Dell Said to Be in Buyout Talks With Private-Equity Firms - chrisaycock
http://www.bloomberg.com/news/2013-01-14/dell-is-said-be-in-buyout-discussions-with-private-equity-firms.html

======
ChuckMcM
I find the fall of Dell a pretty fascinating story. In part because Dell
killed Compaq and a bunch of other PC 'clone' companies with a build-to-order
/ operational efficiency model.

Apple, a company that Dell never saw as a rival, was 'doomed' with its bespoke
computer design according to the best and brightest at Dell.

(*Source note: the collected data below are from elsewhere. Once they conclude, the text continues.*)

Lemma extrairSVOs_snoc (n : nat) (sentenca : Sentenca) (l : list SVO) :
  extrairSVOs n sentenca = Ok l
  <-> exists sujeitos,
        extrairSujeitos n sentenca = Ok sujeitos
        /\ Forall2 (fun suj svo => svo_de n sentenca suj = Ok svo) sujeitos l.
Proof.
  unfold extrairSVOs. split.
  - intros H. apply bind_ok in H as (sujeitos & Hs & H).
    exists sujeitos. split; [exact Hs|].
    apply (para_snoc (svo_de n sentenca)) in H as (ys & H & ->); [exact H|].
    intros acc x. unfold svo_de.
    destruct (obterVerboRelacionadoAoSujeito n sentenca x) as [v| |];
      simpl; try reflexivity.
    destruct (obterObjetosRelacionadosAoVerbo n sentenca v
                RELACOES_OBJETO_DIRETO) as [od| |]; simpl; try reflexivity.
    destruct (obterObjetosRelacionadosAoVerbo n sentenca v
                RELACOES_OBJETO_INDIRETO) as [oi| |]; reflexivity.
  - intros (sujeitos & Hs & H). rewrite Hs. simpl.
    apply (para_snoc (svo_de n sentenca)); [|eauto].
    intros acc x. unfold svo_de.
    destruct (obterVerboRelacionadoAoSujeito n sentenca x) as [v| |];
      simpl; try reflexivity.
    destruct (obterObjetosRelacionadosAoVerbo n sentenca v
                RELACOES_OBJETO_DIRETO) as [od| |]; simpl; try reflexivity.
    destruct (obterObjetosRelacionadosAoVerbo n sentenca v
                RELACOES_OBJETO_INDIRETO) as [oi| |]; reflexivity.
Qed.

(** X6: the list of records is empty exactly when no token of the sentence
    is a nominal subject, and then no recursion budget is needed. *)
Theorem extrairSVOs_vazio (n : nat) (sentenca : Sentenca) :
  extrairSVOs n sentenca = Ok []
  <-> List.filter e_nsubj (s_tokens sentenca) = [].
Proof.
  rewrite extrairSVOs_snoc. split.
  - intros (sujeitos & Hs & H). inversion H; subst.
    apply extrairSujeitos_snoc in Hs. now inversion Hs.
  - intros H. exists []. split; [|constructor].
    apply extrairSujeitos_snoc. rewrite H. constructor.
Qed.

Lemma ordenar_crescente (t : Trecho) :
  crescente (map indice (tokens (ordenar t))) = true.
Proof.
  destruct (sorted_indice_fold (tokens t) [] (SSorted_nil _)) as (Hs & _ & _).
  apply crescente_forte. exact Hs.
Qed.

Lemma ordenar_In (t : Trecho) (x : Token) :
  In x (tokens (ordenar t)) <-> In x (tokens t).
Proof.
  destruct (sorted_indice_fold (tokens t) [] (SSorted_nil _)) as (_ & Hp & _).
  simpl in Hp. split; apply Permutation_in; [exact Hp|now symmetry].
Qed.

(** What object extraction returns, once the verb phrase is there. *)
Lemma obterObjetos_ok (n : nat) (sentenca : Sentenca) (verbo : option Trecho)
    (relacoes : list string) (r : option Trecho) :
  obterObjetosRelacionadosAoVerbo n sentenca verbo relacoes = Ok r ->
  exists v raiz descendentes,
    verbo = Some v
    /\ verboPrincipal v = Some raiz
    /\ obterDescendentesDaDireita n sentenca raiz = Ok descendentes
    /\ let objetos :=
         List.filter (fun token => relacao_em token relacoes) descendentes in
       match r with
       | None => objetos = []
       | Some tr =>
           objetos <> []
           /\ exists complementares,
                para (fun c objeto =>
                        seja d <- obterDescendentes n sentenca objeto em
                        Ok (c ++ d)) objetos [] = Ok complementares
                /\ tr = ordenar (mkTrecho (objetos ++ complementares))
       end.
Proof.
  unfold obterObjetosRelacionadosAoVerbo. intros H.
  destruct verbo as [v|]; [|discriminate]. simpl in H.
  destruct (verboPrincipal v) as [raiz|] eqn:Hraiz; [|discriminate].
  simpl in H. apply bind_ok in H as (descendentes & Hd & H).
  exists v, raiz, descendentes. repeat split; auto.
  destruct (List.filter _ descendentes) as [|o objetos] eqn:Hobj; simpl in *.
  - now injection H as <-.
  - apply bind_ok in H as (complementares & Hc & H). injection H as <-.
    split; [discriminate|]. eauto.
Qed.

(** X7: when the records of a sentence are returned there is one for each
    nominal-subject token, in their order; its subject phrase holds that
    token and is sorted, its verb is present, and an object phrase that is
    present is sorted. *)
Theorem extrairSVOs_registros (n : nat) (sentenca : Sentenca)
    (l : list SVO) :
  extrairSVOs n sentenca = Ok l ->
  Forall2 (fun token svo =>
             In token (tokens (sujeito svo))
             /\ crescente (map indice (tokens (sujeito svo))) = true
             /\ (exists v, verbo svo = Some v)
             /\ (forall tr,
                    objetoDireto svo = Some tr \/ objetoIndireto svo = Some tr ->
                    crescente (map indice (tokens tr)) = true))
          (List.filter e_nsubj (s_tokens sentenca)) l.
Proof.
  intros H. apply extrairSVOs_snoc in H as (sujeitos & Hs & H).
  apply extrairSujeitos_snoc in Hs.
  eapply Forall2_impl; [exact (Forall2_compoe _ _ _ _ _ Hs H)|].
  intros token svo (suj & Hsuj & Hsvo). simpl in *.
  unfold sujeito_de in Hsuj. apply bind_ok in Hsuj as (d & _ & Hsuj).
  injection Hsuj as <-.
  unfold svo_de in Hsvo.
  apply bind_ok in Hsvo as (v & _ & Hsvo).
  apply bind_ok in Hsvo as (od & Hod & Hsvo).
  apply bind_ok in Hsvo as (oi & Hoi & Hsvo).
  injection Hsvo as <-.
  split; [apply (proj2 (ordenar_In (mkTrecho (token :: d)) token)); now left|].
  split; [apply (ordenar_crescente (mkTrecho (token :: d)))|].
  destruct (obterObjetos_ok _ _ _ _ _ Hod) as (v' & r' & d' & -> & _).
  split; [eauto|].
  intros tr [Htr|Htr]; simpl in Htr; subst.
  - destruct (obterObjetos_ok _ _ _ _ _ Hod)
      as (v1 & r1 & d1 & _ & _ & _ & _ & c & _ & ->).
    apply ordenar_crescente.
  - destruct (obterObjetos_ok _ _ _ _ _ Hoi)
      as (v1 & r1 & d1 & _ & _ & _ & _ & c & _ & ->).
    apply ordenar_crescente.
Qed.

Lemma extrairSVOs_registros_witness :
  Forall2 (fun token svo =>
             In token (tokens (sujeito svo))
             /\ crescente (map indice (tokens (sujeito svo))) = true
             /\ (exists v, verbo svo = Some v)
             /\ (forall tr,
                    objetoDireto svo = Some tr \/ objetoIndireto svo = Some tr ->
                    crescente (map indice (tokens tr)) = true))
          (List.filter e_nsubj (s_tokens gato)) [svo_gato].
Proof. apply (extrairSVOs_registros 2 gato [svo_gato]). reflexivity. Defined.

(** ** What the downward walk returns *)

(** A loop whose accumulator only grows keeps what each round added. *)
Lemma para_passo {A B : Type} (f : list B -> A -> res (list B))
    (l : list A) :
  (forall a y a', f a y = Ok a' -> incl a a') ->
  forall acc r,
    para f l acc = Ok r ->
    incl acc r
    /\ forall x, In x l -> exists a a', f a x = Ok a' /\ incl a' r.
Proof.
  intros Hf. induction l as [|y l IH]; intros acc r H; simpl in H.
  - injection H as <-. split; [apply incl_refl|]. intros x [].
  - apply bind_ok in H as (a' & Hy & H).
    destruct (IH a' r H) as [Hincl Hall]. split.
    + eapply incl_tran; [eapply Hf; eauto|exact Hincl].
    + intros x [<-|Hx]; eauto.
Qed.

Lemma pai_e_inv (token : Token) (i : nat) :
  pai_e token i = true -> exists rel, dependencia token = Some (rel, i).
Proof.
  unfold pai_e. destruct (dependencia token) as [[rel h]|]; [|discriminate].
  intros H. apply Nat.eqb_eq in H. subst. eauto.
Qed.

Lemma In_posicao (sentenca : Sentenca) (token : Token) :
  normalizada sentenca -> In token (s_tokens sentenca) ->
  s_tokens sentenca !! indice token = Some token.
Proof.
  intros Hnorm Hin. destruct (In_lookup _ _ Hin) as [j Hj].
  now rewrite (numerada_lookup _ 0 j token Hnorm Hj).
Qed.

Lemma subir_um (sentenca : Sentenca) (token : Token) (rel : string)
    (iPai : nat) :
  normalizada sentenca -> In token (s_tokens sentenca) ->
  dependencia token = Some (rel, iPai) ->
  subir 1 sentenca (indice token) = Some iPai.
Proof.
  intros Hnorm Hin Hdep. simpl.
  now rewrite (In_posicao _ _ Hnorm Hin), Hdep.
Qed.

Lemma obterDescendentes_cresce (n : nat) (sentenca : Sentenca)
    (raiz : Token) :
  forall a y a',
    (if pai_e y (indice raiz) then
       seja sub <- obterDescendentes n sentenca y em
       Ok ((a ++ [y]) ++ sub)
     else Ok a) = Ok a' ->
    incl a a'.
Proof.
  intros a y a' H. destruct (pai_e y (indice raiz)).
  - apply bind_ok in H as (sub & _ & H). injection H as <-.
    intros x Hx. rewrite !in_app_iff. auto.
  - injection H as <-. apply incl_refl.
Qed.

But what really put a crimp in Dell has been their dependence on Microsoft and
Intel. Being constrained in responding to changes in the world (like the rise
of non-Windows OS-X) by what Microsoft did, and early constraints by Intel
that prevented them from capturing some server market with AMD chips, when
Dell hit tapped out their ability to wring more value out of the supply chain,
they lost their growth engine. And then they looked at adjacent markets, but
with a clock ticking.

Trying to go too far afield into storage, briefly pumping up the music with
'boutique' computers, then committing a cardinal sin of using their customers
against themselves by creating a 'lock in' strategy with Dell custom parts
(motherboards, power supplies, and chassis).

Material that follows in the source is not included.